The well was in the kitchen at the house that burned. There was a plaster facing around the bricks and a pulley suspended by a hook from a ceiling beam. A rope ran through the pulley. One end of the rope was attached to the bucket, the remainder of the rope wound around a piece of wood attached to the well frame so the rope would not fall into the well. The cover for the well was wooden and round. The bucket was not a normal round bucket with a wire handle, but a long cylinder made of sheet metal and an O at the top, connected to a rod that ran the length of the bucket and opened or closed a trap at the end, depending on whether you pushed the rod or pulled the O.
To draw water, you made sure the end was closed and then lowered the bucket. With its cylindrical shape, the bucket entered the water lengthwise until it was all the way in and water flowed in through the top. You could then pull up the bucket and position the end over whichever container you wanted to fill and pull the O, opening the end trap and allowing water to flow out.
With a normal style bucket, the rope was attached to the wire handle and the bucket always lay on its side when you lowered it to the water. Then, you had to jiggle the rope and the bucket until the bucket began to fill with water and then it would go under and be all the way full.
I remember the kitchen there as dark. I don’t remember any light, except for a little from a bare bulb in a socket attached to a wire than ran along a ceiling beam.
I remember my mother bathing my brother Bill in a dish pan. The pan was not the one she used for washing dishes in, but another one she used for bathing Bill and for some small pieces of laundry. The time I remember must have been 1951, when Bill wasn’t yet a year old.

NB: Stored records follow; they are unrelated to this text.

(** What leaves the table as it is. *)
Definition keeps_fs {A} (f : M (@sst S U) A) : Prop := ∀ s a s', f s = Ok a s' → s'.2 = s.2.
Lemma fs_ret {A} (a : A) : keeps_fs (ret a).
Proof. by intros s b s' [= _ ->]. Qed.
Lemma fs_bind {A B} (f : M (@sst S U) A) (g : A → M (@sst S U) B) : keeps_fs f → (∀ a, keeps_fs (g a)) → keeps_fs (bind f g).
Proof. intros Hf Hg s b s' (a & s1 & E1 & E2)%bind_ok_inv. by rewrite (Hg _ _ _ _ E2), (Hf _ _ _ E1). Qed.
Lemma fs_on_k {A} (f : M (@kst S U) A) : keeps_fs (on_k f).
Proof. intros s a s' E. unfold on_k, zoom in E. destruct (f s.1); try discriminate E. by injection E as _ <-. Qed.
Lemma fs_deref {A} (g : @sst S U → option A) : keeps_fs (deref g).
Proof. intros s a s' E. unfold deref in E. destruct (g s); try discriminate E. by injection E as _ <-. Qed.
Lemma fs_gets {A} (g : @sst S U → A) : keeps_fs (gets g).
Proof. by intros s b s' [= _ ->]. Qed.
Lemma fs_switch {A} : keeps_fs (λ s, Switch s : outcome (@sst S U) A).
Proof. by intros s a s' E. Qed.
Ltac keeps_fs_tac := repeat first
  [ apply fs_bind; [|intros ?] | apply fs_on_k | apply fs_ret | apply fs_deref | apply fs_gets | apply fs_switch | case_match ].
Lemma fs_lookup path : keeps_fs (lookup_path rfs path).
Proof. unfold lookup_path, fs_get, on_i. keeps_fs_tac. Qed.
Lemma fs_fetch a : keeps_fs (fetch_path ptb a).
Proof. apply fs_on_k. Qed.
Lemma fs_split path n : keeps_fs (split path n).
Proof. apply fs_deref. Qed.
Lemma fs_create_type new parent type dev : keeps_fs (create_type devsw new parent type dev).
Proof. unfold create_type, on_i. keeps_fs_tac. Qed.
Ltac keeps_call := repeat first
  [ apply fs_bind; [|intros ?] | apply fs_on_k | apply fs_ret | apply fs_lookup | apply fs_fetch | apply fs_split | apply fs_create_type
  | apply fs_deref | apply fs_gets | apply fs_switch | case_match ].
Lemma fs_create path type dev : keeps_fs (create rfs devsw path type dev).
Proof. unfold create, on_i. keeps_call. Qed.

(** [files[fdx] = f; move_fdi] happened, and the old [fdx] is the result; or the call
    failed. *)
Definition took_fd (fs : fs_struct) (r : Z) (fs' : fs_struct) : Prop :=
  (r < 0 ∧ fs' = fs) ∨ (r = fs_fdx fs ∧ ∃ f, fs' = fd_put f fs).
Lemma put_fd_inv f (s : @sst S U) s' : put_fd f s = Ok tt s' → s'.2 = set_files (<[Z.to_nat (fs_fdx s.2) := Some f]> (fs_files s.2)) s.2.
Proof. unfold put_fd, update. case_decide; [|done]. by intros [= <-]. Qed.
(** The end of [sys_open] and [sys_dup]. *)
Lemma take_fd f (s : @sst S U) r s' : (let! fs := fs_get in put_fd f ;; fs_mod move_fdi ;; ret (fs_fdx fs)) s = Ok r s' →
  r = fs_fdx s.2 ∧ s'.2 = fd_put f s.2.
Proof.
  intros (fs & s1 & E1 & E)%bind_ok_inv. injection E1 as <- <-. apply bind_ok_inv in E as ([] & s2 & E2 & E).
  apply put_fd_inv in E2. unfold fs_mod in E. apply bind_ok_inv in E as ([] & s3 & E3 & E). injection E3 as <-. injection E as <- <-.
  cbn [snd]. by rewrite E2.
Qed.
(** Like [bind_ok_inv], through a part that keeps the table. *)
Lemma bind_keeps {A B} (f : M (@sst S U) A) (g : A → M (@sst S U) B) s b s' : keeps_fs f → bind f g s = Ok b s' →
  ∃ a s1, s1.2 = s.2 ∧ g a s1 = Ok b s'.
Proof. intros Hf (a & s1 & E1 & E2)%bind_ok_inv. exists a, s1. by rewrite (Hf _ _ _ E1). Qed.
Lemma open_inode_fd i mode (s s' : @sst S U) r : open_inode i mode s = Ok r s' → took_fd s.2 r s'.2.
Proof.
  unfold open_inode. intros (a & s1 & Es & E)%bind_keeps; [|apply fs_on_k]. rewrite <- Es. clear Es.
  destruct (di_type (i_di a) =? DIRECTORY).
  { left. apply bind_ok_inv in E as (? & s2 & E1 & E). injection E as <- <-. by rewrite (fs_on_k _ _ _ _ E1). }
  apply bind_keeps in E as (? & s2 & Es & E); [|unfold on_i; keeps_fs_tac]. rewrite <- Es. clear Es.
  apply bind_keeps in E as (f & s3 & Es & E); [|apply fs_on_k]. rewrite <- Es. clear Es.
  apply bind_keeps in E as (? & s4 & Es & E); [|apply fs_on_k]. rewrite <- Es. clear Es.
  apply bind_keeps in E as (? & s5 & Es & E); [|apply fs_on_k]. rewrite <- Es. clear Es.
  apply bind_keeps in E as (? & s6 & Es & E); [|apply fs_on_k]. rewrite <- Es. clear Es.
  apply take_fd in E as [-> ->]. right. split; [done|]. by exists f.
Qed.
Lemma sys_open_fd a0 a1 (s s' : @sst S U) r : sys_open rfs devsw ptb a0 a1 s = Ok r s' → took_fd s.2 r s'.2.
Proof.
  unfold sys_open. destruct (a0 =? 0); [intros [= <- <-]; by left|].
  intros ([path|] & s1 & Es & E)%bind_keeps; [|injection E as <- <-; left; by rewrite Es|apply fs_fetch]. rewrite <- Es. clear Es.
  destruct (_ && _ && _); [injection E as <- <-; by left|].
  apply bind_keeps in E as ([i|] & s2 & Es & E); [| |apply fs_lookup]; rewrite <- Es; clear Es; [by apply open_inode_fd in E|].
  destruct (has (i32 a1) O_CREAT); [|injection E as <- <-; by left].
  apply bind_keeps in E as (r1 & s3 & Es & E); [|apply fs_create]. rewrite <- Es. clear Es.
  destruct (Z.ltb_spec r1 0); [injection E as <- <-; by left|].
  apply bind_keeps in E as (i & s4 & Es & E); [|apply fs_lookup]. rewrite <- Es. clear Es.
  apply bind_keeps in E as (j & s5 & Es & E); [|apply fs_deref]. rewrite <- Es. by apply open_inode_fd in E.
Qed.
Lemma sys_dup_fd a0 (s s' : @sst S U) r : sys_dup a0 s = Ok r s' → took_fd s.2 r s'.2.
Proof.
  unfold sys_dup. intros ([f|] & s1 & Es & E)%bind_keeps; [|injection E as <- <-; left; by rewrite Es|apply fs_deref]. rewrite <- Es. clear Es.
  apply bind_ok_inv in E as (fs & s2 & E1 & E). injection E1 as <- <-.
  apply bind_keeps in E as (? & s3 & Es & E); [|apply fs_on_k].
  assert (E' : (let! fs := fs_get in put_fd f ;; fs_mod move_fdi ;; ret (fs_fdx fs)) s3 = Ok r s') by (cbn; rewrite Es; exact E).
  apply take_fd in E' as [-> ->]. rewrite <- Es. right. split; [done|]. by exists f.
Qed.
Lemma sys_close_fd a0 (s s' : @sst S U) r : sys_close a0 s = Ok r s' →
  (r < 0 ∧ s'.2 = s.2) ∨ (r = 0 ∧ ∃ f, file_slot (i32 a0) s.2 = Some (Some f) ∧ s'.2 = fd_clear (i32 a0) s.2).
Proof.
  unfold sys_close. intros (o & s1 & E1 & E)%bind_ok_inv. unfold file_of, deref in E1.
  destruct (file_slot (i32 a0) s.2) as [o'|] eqn:Ef; [|done]. injection E1 as -> <-. destruct o as [f|]; [|injection E as <- <-; by left].
  right. apply bind_keeps in E as (? & s2 & Es & E); [|apply fs_on_k]. unfold fs_mod in E.
  apply bind_ok_inv in E as (? & s3 & E3 & E). injection E3 as _ <-. injection E as <- <-. split; [done|]. exists f. split; [done|].
  cbn [snd]. by rewrite Es.
Qed.
Lemma sys_pipe_fd a0 (s s' : @sst S U) r : sys_pipe a0 s = Ok r s' → s'.2 = s.2 ∨ ∃ f, s'.2 = fd_put f (fd_put f s.2).
Proof.
  unfold sys_pipe. destruct (a0 =? 0); [intros [= _ <-]; by left|]. unfold on_p.
  intros (p & s1 & Es & E)%bind_keeps; [|apply fs_on_k]. rewrite <- Es. clear Es.
  apply bind_keeps in E as (f & s2 & Es & E); [|apply fs_on_k]. rewrite <- Es. clear Es.
  apply bind_keeps in E as (? & s3 & Es & E); [|apply fs_on_k]. rewrite <- Es. clear Es.
  apply bind_keeps in E as (? & s4 & Es & E); [|apply fs_on_k]. rewrite <- Es. clear Es.
  apply bind_keeps in E as (? & s5 & Es & E); [|apply fs_on_k]. rewrite <- Es. clear Es.
  apply bind_ok_inv in E as ([] & s6 & E6 & E). apply put_fd_inv in E6.
  apply bind_keeps in E as (? & s7 & Es & E); [|apply fs_gets]. rewrite <- Es in E6. clear Es.
  apply bind_keeps in E as (? & s8 & Es & E); [|apply fs_on_k]. rewrite <- Es in E6. clear Es.
  apply bind_ok_inv in E as (? & s9 & E9 & E). injection E9 as _ <-.
  apply bind_ok_inv in E as ([] & sa & Ea & E). apply put_fd_inv in Ea. cbn [snd] in Ea. rewrite E6 in Ea.
  apply bind_keeps in E as (? & sb & Es & E); [|apply fs_gets]. rewrite <- Es in Ea. clear Es.
  apply bind_keeps in E as (? & sc & Es & E); [|apply fs_on_k]. rewrite <- Es in Ea. clear Es.
  apply bind_ok_inv in E as (? & sd & Ed & E). injection Ed as _ <-. injection E as _ <-. right. exists f. cbn [snd]. by rewrite Ea.
Qed.
Lemma sys_chdir_fd a0 (s s' : @sst S U) r : sys_chdir rfs ptb a0 s = Ok r s' → fs_files s'.2 = fs_files s.2 ∧ fs_fdx s'.2 = fs_fdx s.2.
Proof.
  unfold sys_chdir. destruct (a0 =? 0); [by intros [= _ <-]|].
  intros ([path|] & s1 & Es & E)%bind_keeps; [|injection E as <- <-; by rewrite Es|apply fs_fetch]. rewrite <- Es. clear Es.
  apply bind_keeps in E as ([i|] & s2 & Es & E); [| |apply fs_lookup]; rewrite <- Es; clear Es; [|by injection E as <- <-].
  apply bind_keeps in E as (cwd & s3 & Es & E); [|apply fs_deref]. rewrite <- Es. clear Es.
  apply bind_keeps in E as (? & s4 & Es & E); [|apply fs_on_k]. rewrite <- Es. clear Es.
  apply bind_ok_inv in E as (? & s5 & E5 & E). injection E5 as _ <-. by injection E as <- <-.
Qed.
(** What a call does to the table. *)
Definition call_effect (c : fs_call) (fs : fs_struct) (r : Z) (fs' : fs_struct) : Prop :=
  match c with
  | C_open _ _ | C_dup _ => took_fd fs r fs'
  | C_close a0 => (r < 0 ∧ fs' = fs) ∨ (r = 0 ∧ ∃ f, file_slot (i32 a0) fs = Some (Some f) ∧ fs' = fd_clear (i32 a0) fs)
  | C_pipe _ => fs' = fs ∨ ∃ f, fs' = fd_put f (fd_put f fs)
  | _ => fs_files fs' = fs_files fs ∧ fs_fdx fs' = fs_fdx fs
  end.
Lemma run_call_effect c (s s' : @sst S U) r : run_call c s = Ok r s' → call_effect c s.2 r s'.2.
Proof.
  assert (Hk : keeps_fs (run_call c) → run_call c s = Ok r s' → fs_files s'.2 = fs_files s.2 ∧ fs_fdx s'.2 = fs_fdx s.2).
  { intros H E. by rewrite (H _ _ _ E). }
  destruct c; cbn [call_effect]; [apply Hk|apply Hk|apply Hk|apply Hk|idtac|idtac|idtac|apply Hk|apply Hk|apply Hk|apply Hk|idtac|idtac]; cbn [run_call].
  - unfold sys_read, device_of, on_i, on_p, pipe_done. keeps_call.
  - unfold sys_write, device_of, on_i, on_p, pipe_done. keeps_call.
  - unfold sys_lseek. keeps_call.
  - unfold sys_mknod. destruct (a0 =? 0); [apply fs_ret|]. apply fs_bind; [apply fs_fetch|]. intros [path|]; [apply fs_create|apply fs_ret].
  - apply sys_open_fd.
  - apply sys_dup_fd.
  - apply sys_close_fd.
  - unfold sys_link, on_i. keeps_call.
  - unfold sys_unlink, on_i. keeps_call.
  - unfold sys_mkdir. destruct (a0 =? 0); [apply fs_ret|]. apply fs_bind; [apply fs_fetch|]. intros [path|]; [apply fs_create|apply fs_ret].
  - unfold sys_rmdir, on_i. keeps_call.
  - apply sys_chdir_fd.
  - apply sys_pipe_fd.
Qed.
End calls.
(** The invariant of the table for two tables with the same files and [fdx]. *)
Lemma fd_inv_eq fs fs' : fs_files fs' = fs_files fs → fs_fdx fs' = fs_fdx fs → fd_inv fs → fd_inv fs'.
Proof. intros E1 E2 [H1 H2 H3 H4]. split; unfold fd_full in *; by rewrite ?E1, ?E2. Qed.
Lemma fd_put_full f fs : fd_inv fs → fd_full fs → fd_full (fd_put f fs).
Proof.
  intros I Hf j. destruct (fd_put_spec f fs I) as (_ & -> & _). destruct (decide (j = Z.to_nat (fs_fdx fs))) as [->|Hne].
  - rewrite list_lookup_insert_eq; [done|]. rewrite (fd_len _ I). pose proof (fd_range _ I). lia.
  - rewrite list_lookup_insert_ne by done. apply Hf.
Qed.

Before the Army, every house I lived in had a well and a bucket and rope. Even the house at Rocky Branch that had running water and a bathroom inside – that house had a well and we sometimes had to draw water, when the pump went out or in hard freezes and we drained the pipes before the freeze so the pipes wouldn’t freeze and burst. One time, too, at that house, we had to draw water because the well was almost dry, and gritty water was in the pipes. Daddy hired a man who climbed into the well and dug out the sand and put the sand in the well bucket and Daddy drew it up and put it into a red wagon and then we put the sand in holes and low places in the yard. The man dug down as far as he could, and after a day we had enough water.
Momma and Daddy moved to Naples in 1967, while I was in Vietnam. The house in Naples was on city water and didn’t have a well.